Si può tassare la casa per quel che quella comporta di costi collettivi. E’ vero che casa tua l’hai pagata tu, ma è anche vero che non potrebbe funzionare se non ci fossero servizi di urbanizzazione, fognari, viari, come anche di ritiro della nettezza urbana. Quindi chi ha una casa è giusto che paghi ed è ragionevole che lo faccia sulla base dei metri quadrati, della collocazione e delle caratteristiche (condominio, villa, etc.). Anche per la casa di residenza. Solo che se mi tassi per questa ragione non puoi poi chiedermi di pagare per le stesse cose: servizi comunali indivisibili, spazzatura, etc.. Altrimenti si applicano prima una patrimoniale e poi delle finte tasse che sono, in realtà, altre patrimoniali sul medesimo patrimonio. E questo comporta la sostanziale illegalità di quel che è solo apparentemente, o solo formalmente legale, vale a dire il satanismo fiscale.

Una casa, la seconda o l’ennesima, può essere tassata anche come valore patrimoniale in sé. Non la prima, perché il risiedere a casa propria è anche un valore collettivo, posto che i senza casa sono un problema collettivo. Qui, però, le cose si fanno più delicate. Prima di tutto perché i soldi con cui si compra casa, che siano stati guadagnati o ereditati, in ogni caso sono già stati tassati. Il patrimonio non lo creo comprando casa, perché investo soldi che sono già parte del mio patrimonio, già fiscalizzato. Se, invece, compro casa accendendo un debito allora la casa entra solo formalmente nel mio patrimonio, giacché sostanzialmente è mia solo a patto che si estingua il mutuo. Sicché è decisamente meno logico che me la si tassi come patrimonio.

Ci sta, però, anche questo tipo di tassazione, ma non, appunto, riferito al patrimonio in sé, bensì all’incremento del suo valore, a fronte del quale (benché teorico) lo Stato ne preleva una parte. In tal caso, però, sono obbligatorie due conseguenze: a. quando la venderò non dovrò pagare tasse aggiuntive, perché sulla valorizzazione ho già pagato e, per il resto, ritrasformo in liquido quel che trasformai in immobile; b. quando l’immobile il valore lo perde, anziché guadagnarlo, se proprio non mi si vogliono dare i soldi indietro, di sicuro non devo versarne altri. La patrimoniale fissa, su un valore presunto, dovuta in qualsiasi condizione di mercato, è un furto.
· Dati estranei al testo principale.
(* ===== verification/RilArgs.v ===== *)
(** * What the vendor is given

    Two properties of every dispatch function, whatever the record of the
    client: the data has the type that ril.h gives for the request
    ([gives_dispatchFn]), and the only undefined behaviour is an array
    whose count is negative or too large for the stack
    ([returns_dispatchFn]).

    [yields m Q]: whenever [m] returns, its result is in [Q].  [total m]:
    [m] returns, from every Parcel. *)

From S2P Require Import Prelude Bytes Parcel RilConst RilTypes RilDispatch RilDispatchSpec.

Open Scope Z_scope.

Section Args.
Context {P : Type} {HPar : Parcel P} {HLaws : ParcelLaws P} {HJS : JString} {HH : RilH}.
Variables (version : Z) (use_cla : bool) (stack_avail junk : Z).

(** ** The types of the arguments *)

(** The count of the array of a request, if it has one that can be read. *)
Definition count_read : cmd P (option Z) :=
  '(status, count) ← rdI32 junk;
  mret (if status : bool then Some count else None).

Definition array_count (f : dispatch_fn) : cmd P (option Z) :=
  match f with
  | F_dispatchStrings | F_dispatchInts | F_dispatchDataCall | F_dispatchGsmBrSmsCnf | F_dispatchCdmaBrSmsCnf => count_read
  | F_dispatchImsSms =>
      '(_, format) ← rdI32 junk;
      '(_, _) ← rdU8 (u8 junk);
      '(_, _) ← rdRaw32 junk;
      if rilh RADIO_TECH_3GPP =? format then count_read else mret None
  | _ => mret None
  end.

Definition sent (m : cmd P (option Z)) (p : P) (n : Z) : Prop := exists p', m p = Ok (Some n, p').

(** The client sent the count [count]: [n] members were stored in an array
    of [datalen] bytes.  For a negative count that is none at all, although
    [datalen] bytes were reserved. *)
Definition array_ok (count : Z) (n : nat) (datalen : Z) : Prop :=
  n = Z.to_nat count /\ datalen = u32 (sizeof_ptr * count) /\ (0 <= count -> datalen = sizeof_ptr * Z.of_nat n).

(** The strings of a request: -1 stands for NULL. *)
Definition strings_ok (count : Z) (r : option (list cstr) * Z) : Prop :=
  if count =? -1 then r = (None, 0) else exists l, r.1 = Some l /\ array_ok count (length l) r.2.

(** [n] bytes of the record, which has been read as far as [p']; or NULL,
    when so many are not left. *)
Definition bytes_ok (p' : P) (n : Z) (data : option (list Z)) : Prop :=
  match data with
  | Some bs => Z.of_nat (length bs) = n
  | None => (length (remaining p') < pad4 (Z.to_nat n))%nat
  end.

Definition cdma_sms_ok (m : RIL_CDMA_SMS_Message) : Prop :=
  i32_ok (uTeleserviceID m) /\ i32_ok (uServicecategory m) /\
  i32_ok (digit_mode (sAddress m)) /\ i32_ok (number_mode (sAddress m)) /\ i32_ok (number_type (sAddress m)) /\
  i32_ok (number_plan (sAddress m)) /\ i32_ok (subaddressType (sSubAddress m)) /\ i32_ok (uBearerDataLen m) /\
  length (digits (sAddress m)) = Z.to_nat (rilh RIL_CDMA_SMS_ADDRESS_MAX) /\
  length (sub_digits (sSubAddress m)) = Z.to_nat (rilh RIL_CDMA_SMS_SUBADDRESS_MAX) /\
  length (aBearerData m) = Z.to_nat (rilh RIL_CDMA_SMS_BEARER_DATA_MAX).

Definition uus_ok (p' : P) (u : RIL_UUS_Info) : Prop :=
  i32_ok (uusType u) /\ i32_ok (uusDcs u) /\ i32_ok (uusLength u) /\
  (uusLength u = 0 /\ uusData u = None \/ (0 <= uusLength u -> bytes_ok p' (uusLength u) (uusData u))).

Definition opt_bytes (d : option (list Z)) : voidptr := match d with Some bs => VBytes bs | None => VNull end.

(** The type of the argument of a request, by its dispatch function; [p] is
    the record behind the token, [p'] what is left of it. *)
Definition arg_ok (p p' : P) (f : dispatch_fn) (data : voidptr) (datalen : Z) : Prop :=
  match f with
  | F_dispatchVoid | F_dispatchVoiceRadioTech | F_dispatchCdmaSubscriptionSource => data = VNull /\ datalen = 0
  | F_dispatchString => (data = VNull \/ exists s, data = VString s) /\ datalen = sizeof_ptr
  | F_dispatchStrings => exists count l, sent count_read p count /\ data = ptr_of_strings l /\ strings_ok count (l, datalen)
  | F_dispatchDataCall => exists count l, sent count_read p count /\ data = ptr_of_strings l /\
      strings_ok (if (version <? 4) && (count >? numParamsRilV3) then numParamsRilV3 else count) (l, datalen)
  | F_dispatchInts => exists count l, sent count_read p count /\ count <> 0 /\
      data = VInts l /\ Forall i32_ok l /\ array_ok count (length l) datalen
  | F_dispatchRaw => exists len d, sent count_read p len /\ data = opt_bytes d /\
      datalen = u32 (if len =? -1 then 0 else len) /\ (-1 <= len -> bytes_ok p' datalen d)
  | F_dispatchSmsWrite => exists a, data = VSmsWrite a /\ datalen = sizeof S_RIL_SMS_WriteArgs /\
      i32_ok (sw_status a) /\ is_Some (sw_pdu a)
  | F_dispatchDial => exists d, data = VDial d /\ is_Some (dial_address d) /\ i32_ok (clir d) /\
      (version < 3 -> dial_uusInfo d = None /\ datalen = sizeof S_RIL_Dial - sizeof_ptr) /\
      (3 <= version -> datalen = sizeof S_RIL_Dial) /\ (forall u, dial_uusInfo d = Some u -> uus_ok p' u)
  | F_dispatchSIM_IO => exists s, data = VSimIO s /\
      datalen = (if version <? 6 then sizeof S_RIL_SIM_IO_v5 else sizeof S_RIL_SIM_IO_v6) /\
      i32_ok (cla s) /\ i32_ok (sim_command s) /\ i32_ok (fileid s) /\ i32_ok (sim_p1 s) /\ i32_ok (sim_p2 s) /\ i32_ok (sim_p3 s)
  | F_dispatchCallForward => exists c, data = VCallForward c /\ datalen = sizeof S_RIL_CallForwardInfo /\
      i32_ok (cf_status c) /\ i32_ok (cf_reason c) /\ i32_ok (cf_serviceClass c) /\ i32_ok (cf_toa c) /\ i32_ok (cf_timeSeconds c) /\
      cf_number c <> Some []
  | F_dispatchCdmaSms => exists m, data = VCdmaSms m /\ datalen = sizeof S_RIL_CDMA_SMS_Message /\ cdma_sms_ok m
  | F_dispatchRilCdmaSmsWriteArgs => exists w, data = VCdmaSmsWrite w /\ datalen = sizeof S_RIL_CDMA_SMS_WriteArgs /\
      i32_ok (rcsw_status w) /\ cdma_sms_ok (rcsw_message w)
  | F_dispatchCdmaSmsAck => exists a, data = VCdmaSmsAck a /\ datalen = sizeof S_RIL_CDMA_SMS_Ack /\
      i32_ok (uErrorClass a) /\ i32_ok (uSMSCauseCode a)
  | F_dispatchGsmBrSmsCnf => exists num l, sent count_read p num /\ 0 <= num /\ data = VGsmBci l /\
      length l = Z.to_nat num /\ datalen = sizeof_ptr * num /\ Forall is_Some l
  | F_dispatchCdmaBrSmsCnf => exists num l, sent count_read p num /\ 0 <= num /\ data = VCdmaBci l /\
      length l = Z.to_nat num /\ datalen = sizeof_ptr * num /\ Forall is_Some l
  | F_dispatchSetInitialAttachApn => exists a, data = VApn a /\ datalen = sizeof S_RIL_InitialAttachApn /\ i32_ok (authtype a)
  | F_dispatchUiccSubscripton => exists u, data = VUicc u /\ datalen = sizeof S_RIL_SelectUiccSub /\
      i32_ok (uicc_slot u) /\ i32_ok (app_index u) /\ i32_ok (sub_type u) /\ i32_ok (act_status u)
  | F_dispatchImsSms => exists m, data = VIms m /\ i32_ok (messageRef m) /\
      ((exists c, ims_tech m = rilh RADIO_TECH_3GPP2 /\ ims_msg m = ImsCdma c /\ cdma_sms_ok c /\
          datalen = sizeof S_RIL_RadioTechnologyFamily + 1 + 4 + sizeof S_RIL_CDMA_SMS_Message) \/
       (exists count l len, sent (array_count f) p count /\ ims_tech m = rilh RADIO_TECH_3GPP /\ ims_msg m = ImsGsm l /\
          strings_ok count (l, len) /\ datalen = u32 (sizeof S_RIL_RadioTechnologyFamily + 1 + 4 + len)))
  end.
Chi stabilisce il valore di una casa? L’unico soggetto affidabile è il mercato, tutti gli altri appartengono al novero del socialismo demenziale. Gli estimi catastali non possono essere frutto di pianificazione burocratica, ma legati all’andamento del mercato. Se così stessero le cose, sempre facendo tara del casotto cui abbiamo assistito, si potrebbe e dovrebbe pagare per i servizi connaturati all’abitare e per gli incrementi di valore. Non si dovrebbe, invece, moltiplicare i tributi o tartassare il patrimonio. La legge aurea la si deve non a un grande fiscalista, o economista (il cielo ci guardi), ma a un filosofo: “è la somma che fa il totale” (Totò, op. cit.). Se la somma, come oggi capita, porta a intaccare il patrimonio, vendendolo o accendendo debiti, per reggere l’onere fiscale, il suo esito sarà la distruzione di ricchezza. Vale a dire la demolizione del nostro secondo punto di forza. Non so se questo ragionamento sia di destra o di sinistra, so che la redistribuzione della miseria e l’incenerimento della ricchezza è da stolti.